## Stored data
[Start of section]
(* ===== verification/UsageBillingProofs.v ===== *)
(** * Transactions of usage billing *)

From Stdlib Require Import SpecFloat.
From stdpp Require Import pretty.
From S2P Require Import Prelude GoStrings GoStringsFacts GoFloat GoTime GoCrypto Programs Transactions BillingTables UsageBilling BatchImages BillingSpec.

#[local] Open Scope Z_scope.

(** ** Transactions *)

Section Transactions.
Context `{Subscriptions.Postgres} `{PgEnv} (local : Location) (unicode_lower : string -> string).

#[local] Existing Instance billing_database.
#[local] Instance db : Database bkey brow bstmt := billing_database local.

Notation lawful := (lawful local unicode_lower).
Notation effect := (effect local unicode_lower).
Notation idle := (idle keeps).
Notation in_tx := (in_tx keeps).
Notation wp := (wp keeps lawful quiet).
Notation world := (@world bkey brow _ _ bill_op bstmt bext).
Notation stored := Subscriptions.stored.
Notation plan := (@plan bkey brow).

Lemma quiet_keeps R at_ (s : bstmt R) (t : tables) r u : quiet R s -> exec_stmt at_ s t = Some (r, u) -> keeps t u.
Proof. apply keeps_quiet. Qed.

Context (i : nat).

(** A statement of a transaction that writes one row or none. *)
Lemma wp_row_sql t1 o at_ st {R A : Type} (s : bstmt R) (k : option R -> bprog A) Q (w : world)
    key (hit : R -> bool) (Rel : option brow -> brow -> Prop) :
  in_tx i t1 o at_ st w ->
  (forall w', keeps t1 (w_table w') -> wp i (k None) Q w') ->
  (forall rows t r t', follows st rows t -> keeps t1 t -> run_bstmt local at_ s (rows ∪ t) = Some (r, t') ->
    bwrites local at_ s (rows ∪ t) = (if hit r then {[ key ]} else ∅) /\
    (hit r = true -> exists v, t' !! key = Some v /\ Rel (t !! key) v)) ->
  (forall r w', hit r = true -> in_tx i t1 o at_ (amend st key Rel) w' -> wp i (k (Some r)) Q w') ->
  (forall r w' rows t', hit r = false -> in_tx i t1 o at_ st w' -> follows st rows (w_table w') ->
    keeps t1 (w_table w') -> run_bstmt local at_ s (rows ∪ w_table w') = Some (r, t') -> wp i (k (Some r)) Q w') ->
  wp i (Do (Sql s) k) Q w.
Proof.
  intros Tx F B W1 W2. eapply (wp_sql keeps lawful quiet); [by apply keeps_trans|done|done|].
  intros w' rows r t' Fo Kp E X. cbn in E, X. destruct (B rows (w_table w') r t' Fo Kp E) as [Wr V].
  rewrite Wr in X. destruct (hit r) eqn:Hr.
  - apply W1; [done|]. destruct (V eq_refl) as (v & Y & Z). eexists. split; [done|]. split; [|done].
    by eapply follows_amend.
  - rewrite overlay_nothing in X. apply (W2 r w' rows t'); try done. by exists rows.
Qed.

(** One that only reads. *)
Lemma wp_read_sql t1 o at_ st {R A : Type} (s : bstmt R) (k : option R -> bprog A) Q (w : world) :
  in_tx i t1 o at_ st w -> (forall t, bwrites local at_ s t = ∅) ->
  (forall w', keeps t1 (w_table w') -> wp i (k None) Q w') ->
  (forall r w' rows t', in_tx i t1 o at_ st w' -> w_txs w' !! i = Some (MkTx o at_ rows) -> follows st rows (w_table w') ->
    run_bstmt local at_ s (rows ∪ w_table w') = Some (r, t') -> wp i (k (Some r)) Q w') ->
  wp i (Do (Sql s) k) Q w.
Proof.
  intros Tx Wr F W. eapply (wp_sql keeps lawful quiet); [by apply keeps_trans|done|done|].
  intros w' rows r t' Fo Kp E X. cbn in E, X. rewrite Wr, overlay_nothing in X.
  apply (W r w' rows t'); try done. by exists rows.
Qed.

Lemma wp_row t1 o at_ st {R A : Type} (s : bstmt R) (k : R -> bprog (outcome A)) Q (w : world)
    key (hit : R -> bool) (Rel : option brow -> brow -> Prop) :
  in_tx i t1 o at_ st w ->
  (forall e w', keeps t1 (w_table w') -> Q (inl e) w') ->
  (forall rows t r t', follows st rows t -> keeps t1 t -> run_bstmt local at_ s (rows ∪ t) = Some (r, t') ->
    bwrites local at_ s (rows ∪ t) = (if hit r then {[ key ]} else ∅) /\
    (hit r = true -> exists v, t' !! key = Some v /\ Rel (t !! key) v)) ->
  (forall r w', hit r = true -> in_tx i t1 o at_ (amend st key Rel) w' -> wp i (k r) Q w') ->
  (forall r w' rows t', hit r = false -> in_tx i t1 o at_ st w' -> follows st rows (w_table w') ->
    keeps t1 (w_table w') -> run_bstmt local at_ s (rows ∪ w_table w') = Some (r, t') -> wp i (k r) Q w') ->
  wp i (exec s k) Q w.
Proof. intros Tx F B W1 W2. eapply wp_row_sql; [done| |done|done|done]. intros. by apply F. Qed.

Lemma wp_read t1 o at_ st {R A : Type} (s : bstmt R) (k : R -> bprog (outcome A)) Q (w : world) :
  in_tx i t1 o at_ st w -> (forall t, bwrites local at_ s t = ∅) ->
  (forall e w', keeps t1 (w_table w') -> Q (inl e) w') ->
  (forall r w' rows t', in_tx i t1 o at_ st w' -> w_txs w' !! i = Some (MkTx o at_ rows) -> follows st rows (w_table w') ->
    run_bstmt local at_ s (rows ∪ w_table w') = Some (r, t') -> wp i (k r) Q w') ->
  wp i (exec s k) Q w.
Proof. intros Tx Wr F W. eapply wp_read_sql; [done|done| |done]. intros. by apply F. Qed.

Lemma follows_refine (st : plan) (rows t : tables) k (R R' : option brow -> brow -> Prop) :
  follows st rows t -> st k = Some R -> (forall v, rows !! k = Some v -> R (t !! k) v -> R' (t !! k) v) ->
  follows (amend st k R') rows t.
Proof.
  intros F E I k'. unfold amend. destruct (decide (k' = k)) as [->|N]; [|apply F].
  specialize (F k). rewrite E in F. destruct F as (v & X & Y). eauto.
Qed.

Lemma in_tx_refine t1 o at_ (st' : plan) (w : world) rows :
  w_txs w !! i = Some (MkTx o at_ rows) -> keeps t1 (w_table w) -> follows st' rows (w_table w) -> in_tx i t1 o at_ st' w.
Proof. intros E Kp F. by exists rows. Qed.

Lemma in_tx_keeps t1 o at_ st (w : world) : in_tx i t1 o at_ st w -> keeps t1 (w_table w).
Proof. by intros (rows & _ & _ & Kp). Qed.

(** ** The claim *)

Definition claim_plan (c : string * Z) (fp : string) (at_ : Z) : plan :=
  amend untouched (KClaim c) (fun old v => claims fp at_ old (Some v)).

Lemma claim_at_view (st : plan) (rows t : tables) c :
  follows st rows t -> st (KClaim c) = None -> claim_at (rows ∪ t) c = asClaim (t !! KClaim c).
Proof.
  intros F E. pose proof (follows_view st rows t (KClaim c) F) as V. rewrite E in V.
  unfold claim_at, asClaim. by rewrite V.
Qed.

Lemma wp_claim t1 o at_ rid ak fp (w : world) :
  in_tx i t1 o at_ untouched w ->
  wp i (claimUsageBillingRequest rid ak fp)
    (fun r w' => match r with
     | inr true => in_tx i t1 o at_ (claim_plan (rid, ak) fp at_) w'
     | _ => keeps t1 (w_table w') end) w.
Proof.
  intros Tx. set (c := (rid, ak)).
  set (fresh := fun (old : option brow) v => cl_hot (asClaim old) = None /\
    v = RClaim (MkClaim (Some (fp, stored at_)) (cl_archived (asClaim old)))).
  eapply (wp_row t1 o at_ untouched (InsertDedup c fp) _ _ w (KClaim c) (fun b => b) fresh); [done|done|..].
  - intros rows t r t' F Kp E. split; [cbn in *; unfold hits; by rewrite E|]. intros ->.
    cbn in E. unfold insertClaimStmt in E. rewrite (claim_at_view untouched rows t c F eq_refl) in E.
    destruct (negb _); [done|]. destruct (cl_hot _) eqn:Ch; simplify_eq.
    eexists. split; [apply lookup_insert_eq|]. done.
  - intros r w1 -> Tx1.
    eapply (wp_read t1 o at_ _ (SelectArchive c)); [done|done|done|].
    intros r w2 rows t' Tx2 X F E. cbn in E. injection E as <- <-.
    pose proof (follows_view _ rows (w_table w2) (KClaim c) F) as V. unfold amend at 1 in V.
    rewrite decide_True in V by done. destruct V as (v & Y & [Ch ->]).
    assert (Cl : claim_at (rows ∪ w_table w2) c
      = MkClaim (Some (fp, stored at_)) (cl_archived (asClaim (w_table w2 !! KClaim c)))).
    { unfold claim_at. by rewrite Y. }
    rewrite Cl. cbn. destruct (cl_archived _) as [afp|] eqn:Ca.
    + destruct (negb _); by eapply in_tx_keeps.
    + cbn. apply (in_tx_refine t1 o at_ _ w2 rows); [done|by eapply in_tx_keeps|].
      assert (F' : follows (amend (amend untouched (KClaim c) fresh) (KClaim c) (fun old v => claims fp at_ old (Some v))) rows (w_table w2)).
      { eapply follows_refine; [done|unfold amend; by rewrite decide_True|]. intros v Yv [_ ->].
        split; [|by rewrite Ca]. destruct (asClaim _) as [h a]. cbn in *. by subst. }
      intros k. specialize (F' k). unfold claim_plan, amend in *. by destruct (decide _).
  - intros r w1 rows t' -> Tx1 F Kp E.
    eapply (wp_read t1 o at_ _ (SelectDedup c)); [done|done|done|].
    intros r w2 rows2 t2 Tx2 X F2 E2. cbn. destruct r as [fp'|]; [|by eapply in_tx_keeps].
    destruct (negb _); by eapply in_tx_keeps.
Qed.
[End of section]
[Start of section]
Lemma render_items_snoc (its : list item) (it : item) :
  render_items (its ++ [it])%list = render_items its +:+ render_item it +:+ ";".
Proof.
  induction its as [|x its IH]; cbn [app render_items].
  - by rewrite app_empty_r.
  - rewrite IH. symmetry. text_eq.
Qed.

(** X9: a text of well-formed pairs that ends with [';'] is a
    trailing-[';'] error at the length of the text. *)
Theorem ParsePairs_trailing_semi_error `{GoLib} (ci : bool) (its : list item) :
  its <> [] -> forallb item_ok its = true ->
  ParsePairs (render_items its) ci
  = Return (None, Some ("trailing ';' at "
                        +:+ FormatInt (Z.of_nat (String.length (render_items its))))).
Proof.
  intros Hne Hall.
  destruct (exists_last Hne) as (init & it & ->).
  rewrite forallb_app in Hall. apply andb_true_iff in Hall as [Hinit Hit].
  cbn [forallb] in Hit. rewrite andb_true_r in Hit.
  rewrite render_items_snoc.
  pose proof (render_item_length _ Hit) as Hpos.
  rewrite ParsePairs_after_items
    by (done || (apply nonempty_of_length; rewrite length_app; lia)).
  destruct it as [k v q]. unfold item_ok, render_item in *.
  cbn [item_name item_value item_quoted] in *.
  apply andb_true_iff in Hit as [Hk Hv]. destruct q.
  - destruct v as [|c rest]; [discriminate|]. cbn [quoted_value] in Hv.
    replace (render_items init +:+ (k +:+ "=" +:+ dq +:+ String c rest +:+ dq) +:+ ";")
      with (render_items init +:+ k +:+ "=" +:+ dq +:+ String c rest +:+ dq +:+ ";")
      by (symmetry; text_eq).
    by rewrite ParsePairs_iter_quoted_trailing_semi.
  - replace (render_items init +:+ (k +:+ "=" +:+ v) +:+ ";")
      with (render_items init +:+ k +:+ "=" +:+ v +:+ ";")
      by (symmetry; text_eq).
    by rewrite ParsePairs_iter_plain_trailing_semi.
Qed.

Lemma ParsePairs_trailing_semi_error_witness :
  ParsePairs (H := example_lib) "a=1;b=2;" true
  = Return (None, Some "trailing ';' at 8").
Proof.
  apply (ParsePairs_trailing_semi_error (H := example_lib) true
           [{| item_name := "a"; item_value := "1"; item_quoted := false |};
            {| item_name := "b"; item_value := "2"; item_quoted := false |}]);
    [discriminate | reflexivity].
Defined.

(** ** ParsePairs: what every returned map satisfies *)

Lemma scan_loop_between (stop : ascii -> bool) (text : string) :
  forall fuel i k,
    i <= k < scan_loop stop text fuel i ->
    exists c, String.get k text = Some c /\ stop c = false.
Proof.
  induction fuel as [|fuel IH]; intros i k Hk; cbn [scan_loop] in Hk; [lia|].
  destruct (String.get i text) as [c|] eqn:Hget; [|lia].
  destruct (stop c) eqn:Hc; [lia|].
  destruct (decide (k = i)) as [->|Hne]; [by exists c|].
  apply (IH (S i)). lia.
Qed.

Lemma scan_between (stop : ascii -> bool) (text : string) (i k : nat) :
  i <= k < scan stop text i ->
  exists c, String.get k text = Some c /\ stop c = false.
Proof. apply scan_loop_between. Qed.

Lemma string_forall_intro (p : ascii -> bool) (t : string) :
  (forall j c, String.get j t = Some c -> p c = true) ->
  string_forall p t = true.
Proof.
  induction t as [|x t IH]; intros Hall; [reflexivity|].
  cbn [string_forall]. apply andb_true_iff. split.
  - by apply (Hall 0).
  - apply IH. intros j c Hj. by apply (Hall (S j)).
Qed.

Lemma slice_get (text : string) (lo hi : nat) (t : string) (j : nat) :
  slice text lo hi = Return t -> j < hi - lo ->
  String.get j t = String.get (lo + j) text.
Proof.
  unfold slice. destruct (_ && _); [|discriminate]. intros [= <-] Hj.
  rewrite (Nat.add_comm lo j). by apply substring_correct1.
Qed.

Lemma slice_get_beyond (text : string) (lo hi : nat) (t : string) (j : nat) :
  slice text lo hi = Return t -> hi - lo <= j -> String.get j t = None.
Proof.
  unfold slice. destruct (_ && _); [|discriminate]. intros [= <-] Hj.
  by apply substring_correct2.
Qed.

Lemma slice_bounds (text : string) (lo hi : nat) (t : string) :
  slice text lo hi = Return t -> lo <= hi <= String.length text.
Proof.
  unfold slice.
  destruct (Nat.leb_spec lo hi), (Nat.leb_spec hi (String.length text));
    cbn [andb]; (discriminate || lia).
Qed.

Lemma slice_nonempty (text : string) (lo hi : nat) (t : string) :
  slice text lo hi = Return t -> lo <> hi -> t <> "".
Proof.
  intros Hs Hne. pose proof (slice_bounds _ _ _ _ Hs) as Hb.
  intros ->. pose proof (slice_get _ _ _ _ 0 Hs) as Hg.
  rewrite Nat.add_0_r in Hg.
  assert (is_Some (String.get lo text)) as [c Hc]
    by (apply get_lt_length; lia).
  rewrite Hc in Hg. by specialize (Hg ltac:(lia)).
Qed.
[End of section]
## The task
Search the entries for the word "discriminate" and pick out every line that holds it.

## Exercise response
  - destruct v as [|c rest]; [discriminate|]. cbn [quoted_value] in Hv.
    [discriminate | reflexivity].
  unfold slice. destruct (_ && _); [|discriminate]. intros [= <-] Hj.
  unfold slice. destruct (_ && _); [|discriminate]. intros [= <-] Hj.
    cbn [andb]; (discriminate || lia).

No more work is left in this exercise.